IAC is planning to consolidate the Dotdash and Meredith ad sales teams within the next two weeks and unify their ad stacks with a focus on contextual targeting.

“Unified ad stacks can help us programmatically,” Vogel told investors during IAC’s Q4 2021 earnings call on Wednesday.

IAC-owned Dotdash acquired Meredith at a $2.7 billion valuation in October and rebranded the new entity as Dotdash Meredith.

As part of the restructuring, each brand within the consolidated team will be overseen by a general manager who acts as a “mini-CEO that owns all pieces of that brand, from content to product to tech,” Vogel said.

IAC reported $1.2 billion in revenue for Q4 2021, a 52% year-over-year increase. The combined Dotdash Meredith business brought in $252 million in revenue in Q4 2021, including $170 million from Meredith post-acquisition.

All about intent

IAC is optimistic that Meredith’s scale, combined with a pivot to a digital-only model for some of its publications, will increase opportunities for programmatic advertising going forward.

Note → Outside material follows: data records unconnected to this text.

(* ===== verification/RpcServer.v ===== *)
(** * RpcServer: the server endpoint [class rpcs] (rpc/rpc.cc, rpc/rpc.h)

    The at-most-once reply window, the registered handlers, and [dispatch] in
    the two parts between which its thread holds no lock: [dispatch_pre] up to
    the decision about the request, [dispatch_run] which runs the handler and
    sends the reply.  Connection objects are opaque numbers (their class is
    implemented outside the repository); what [dispatch] does to them is the
    list of effects it returns. *)

From Stdlib Require Import ZArith Lia.
From S2P Require Import Prelude Marshall.

(** ** class rpc_const *)

Definition rpc_bind : Z := 1.
Definition timeout_failure : Z := -1.
Definition unmarshal_args_failure : Z := -2.
Definition unmarshal_reply_failure : Z := -3.
Definition atmostonce_failure : Z := -4.
Definition oldsrv_failure : Z := -5.
Definition bind_failure : Z := -6.
Definition cancel_failure : Z := -7.

(** ** The reply window *)

Record reply_t := mk_reply_t {
  r_xid : Z;
  r_cb_present : bool;
  r_buf : option (list byte);   (* a pointer, and [sz] the size of what it points to *)
}.
Definition reply_new (xid : Z) : reply_t := mk_reply_t xid false None.

(** [rpcstate_t], with the reply that [DONE] leaves in [*b] and [*sz]. *)
Inductive rpcstate :=
| NEW
| INPROGRESS
| DONE (b : option (list byte))
| FORGOTTEN.

Abbreviation window := (gmap Z (list reply_t)).

(** "if xid matches and cb_present, DONE! Else INPROGRESS" *)
Fixpoint find_reply (xid : Z) (rlist : list reply_t) : option rpcstate :=
  match rlist with
  | [] => None
  | r :: rlist =>
      if r_xid r =? xid then Some (if r_cb_present r then DONE (r_buf r) else INPROGRESS)
      else find_reply xid rlist
  end.

(** "insert new one" *)
Fixpoint insert_reply (reply : reply_t) (rlist : list reply_t) : list reply_t :=
  match rlist with
  | [] => [reply]
  | r :: rest => if r_xid reply <? r_xid r then reply :: rlist else r :: insert_reply reply rest
  end.

(** "delete old ones" *)
Fixpoint drop_old (xid_rep : Z) (rlist : list reply_t) : list reply_t :=
  match rlist with
  | [] => []
  | r :: rest => if xid_rep <=? r_xid r then rlist else drop_old xid_rep rest
  end.

Definition too_old (xid : Z) (rlist : list reply_t) : bool :=
  match rlist with [] => false | r :: _ => xid <? r_xid r end.

Definition checkduplicate_and_update (w : window) (clt_nonce xid xid_rep : Z) : rpcstate * window :=
  let rlist := default [] (w !! clt_nonce) in
  let w := <[clt_nonce := rlist]> w in
  match find_reply xid rlist with
  | Some st => (st, w)
  | None =>
      if too_old xid rlist then (FORGOTTEN, w)
      else (NEW, <[clt_nonce := drop_old xid_rep (insert_reply (reply_new xid) rlist)]> w)
  end.

Definition set_reply (xid : Z) (b : list byte) (r : reply_t) : reply_t :=
  if r_xid r =? xid then mk_reply_t (r_xid r) true (Some b) else r.
Definition add_reply (w : window) (clt_nonce xid : Z) (b : list byte) : window :=
  <[clt_nonce := set_reply xid b <$> default [] (w !! clt_nonce)]> w.

Definition free_reply_window (w : window) : window := ∅.

(** ** class rpcs *)

(** [handler::fn]: the return value and the reply of a handler, and the new
    state of the object it is registered for. *)
Definition handler (St : Type) : Type := unmarshall -> marshall -> St -> result (Z * marshall * St).

Record rpcs (St : Type) := mk_rpcs {
  s_nonce : Z;
  s_procs : gmap Z (handler St);
  s_window : window;
  s_conns : gmap Z Z;
  s_counting : Z;
  s_curr_counts : Z;
  s_counts : gmap Z Z;
  s_reachable : bool;
}.
Arguments mk_rpcs {St}.
Arguments s_nonce {St}.
Arguments s_procs {St}.
Arguments s_window {St}.
Arguments s_conns {St}.
Arguments s_counting {St}.
Arguments s_curr_counts {St}.
Arguments s_counts {St}.
Arguments s_reachable {St}.

(** What happens to a connection object. *)
Inductive effect :=
| Incref (c : Z)
| Decref (c : Z)
| Send (c : Z) (pdu : list byte).

(** A request the server has accepted and not finished. *)
Record job (St : Type) := mk_job {
  j_conn : Z; j_hdr : req_header; j_req : unmarshall; j_fn : handler St;
}.
Arguments mk_job {St}.
Arguments j_conn {St}.
Arguments j_hdr {St}.
Arguments j_req {St}.
Arguments j_fn {St}.

Section server.
Context `{HeapMem} {St : Type}.
Implicit Types s : rpcs St.

Definition reg1 s (proc : Z) (h : handler St) : result (rpcs St) :=
  _ ← verify (bool_decide (s_procs s !! s32 proc = None));
  Ok (mk_rpcs (s_nonce s) (<[s32 proc := h]> (s_procs s)) (s_window s) (s_conns s)
        (s_counting s) (s_curr_counts s) (s_counts s) (s_reachable s)).

(** [rpcbind], as the handler the constructor registers for it: the nonce, read
    from an [unsigned int] into an [int]. *)
Definition rpcbind (nonce a r : Z) (st : St) : result (Z * Z * St) := Ok (0, s32 nonce, st).

Definition updatestat s (proc : Z) : rpcs St :=
  let counts := <[proc := default 0 (s_counts s !! proc) + 1]> (s_counts s) in
  let curr := s_curr_counts s - 1 in
  mk_rpcs (s_nonce s) (s_procs s) (s_window s) (s_conns s) (s_counting s)
    (if curr =? 0 then s_counting s else curr) counts (s_reachable s).

Definition set_window s (w : window) : rpcs St :=
  mk_rpcs (s_nonce s) (s_procs s) w (s_conns s) (s_counting s) (s_curr_counts s) (s_counts s) (s_reachable s).
Definition set_conns s (cs : gmap Z Z) : rpcs St :=
  mk_rpcs (s_nonce s) (s_procs s) (s_window s) cs (s_counting s) (s_curr_counts s) (s_counts s) (s_reachable s).

(** A reply that carries only a header. *)
Definition error_reply (xid ret : Z) : result (list byte) :=
  m ← pack_reply_header marshall_new (mk_rep xid ret);
  Ok (m_pdu m).

(** "save the latest good connection to the client"; [compare] is the method of
    the connection class. *)
Definition save_conn (compare : Z -> Z -> Z) s (clt c : Z) : rpcs St * list effect :=
  match s_conns s !! clt with
  | None => (set_conns s (<[clt := c]> (s_conns s)), [Incref c])
  | Some c' =>
      if compare c' c <? 0 then (set_conns s (<[clt := c]> (s_conns s)), [Decref c'; Incref c])
      else (s, [])
  end.

(** From the start of [dispatch] to the switch on [stat], and its branches other
    than NEW. *)
Definition dispatch_pre (compare : Z -> Z -> Z) s (c : Z) (pdu : list byte)
    : result (rpcs St * list effect * option (job St)) :=
  '(h, req) ← unpack_req_header (unmarshall_buf pdu);
  if negb (u_ok req) then Ok (s, [Decref c], None)
  else if negb (q_srv_nonce h =? 0) && negb (q_srv_nonce h =? s_nonce s) then
    b ← error_reply (q_xid h) oldsrv_failure;
    Ok (s, [Send c b], None)
  else
    match s_procs s !! q_proc h with
    | None => Abort
    | Some f =>
        if q_clt_nonce h =? 0 then Ok (s, [], Some (mk_job c h req f))
        else
          let '(s, effs) := save_conn compare s (q_clt_nonce h) c in
          let '(stat, w) := checkduplicate_and_update (s_window s) (q_clt_nonce h)
                              (u32 (q_xid h)) (u32 (q_xid_rep h)) in
          let s := set_window s w in
          match stat with
          | NEW => Ok (s, effs, Some (mk_job c h req f))
          | INPROGRESS => Ok (s, effs ++ [Decref c], None)
          | DONE b => Ok (s, effs ++ [Send c (default [] b); Decref c], None)
          | FORGOTTEN =>
              b ← error_reply (q_xid h) atmostonce_failure;
              Ok (s, effs ++ [Send c b; Decref c], None)
          end
    end.

(** The connection the reply goes out on: another one, when [c] is dead. *)
Definition latest_conn s (clt c : Z) (dead : bool) : result (Z * list effect) :=
  if dead then
    c' ← deref (s_conns s !! clt);
    if c' =? c then Ok (c, []) else Ok (c', [Decref c; Incref c'])
  else Ok (c, []).

(** The case NEW; [dead] is what [c->isdead()] answers. *)
Definition dispatch_run s (j : job St) (dead : bool) (st : St)
    : result (rpcs St * list effect * St) :=
  let h := j_hdr j in
  let s := if negb (s_counting s =? 0) then updatestat s (q_proc h) else s in
  '(ret, rep, st) ← j_fn j (j_req j) marshall_new st;
  if ret =? unmarshal_args_failure then Abort
  else
    _ ← verify (0 <=? ret);
    rep ← pack_reply_header rep (mk_rep (q_xid h) ret);
    let b1 := m_pdu rep in
    let s := if 0 <? q_clt_nonce h
             then set_window s (add_reply (s_window s) (q_clt_nonce h) (u32 (q_xid h)) b1) else s in
    '(c, effs) ← latest_conn s (q_clt_nonce h) (j_conn j) dead;
    Ok (s, effs ++ [Send c b1; Decref c], st).

(** [rpcs::got_pdu]; [succ] is whether the thread pool takes the job.  The job
    [dispatch_pre] and [dispatch_run] will work on is returned with the effects. *)
Definition rpcs_got_pdu s (c : Z) (pdu : list byte) (succ : bool)
    : bool * list effect * option (Z * list byte) :=
  if s_reachable s then
    if succ then (true, [Incref c], Some (c, pdu)) else (false, [Incref c; Decref c], None)
  else (true, [], None).

End server.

Dotdash Meredith will “see great yield improvements of the ad stack by combining and through efficiencies,” Vogel said, noting that as the various sites in the portfolio become “more performant,” programmatic ads become much more valuable and more viewable.

And “what underpins all of this,” he said, is the ability to run intent-driven contextual ad campaigns at scale.

“Intent-driven contextual advertising beats cookie-based advertising in performance every time,” Vogel said.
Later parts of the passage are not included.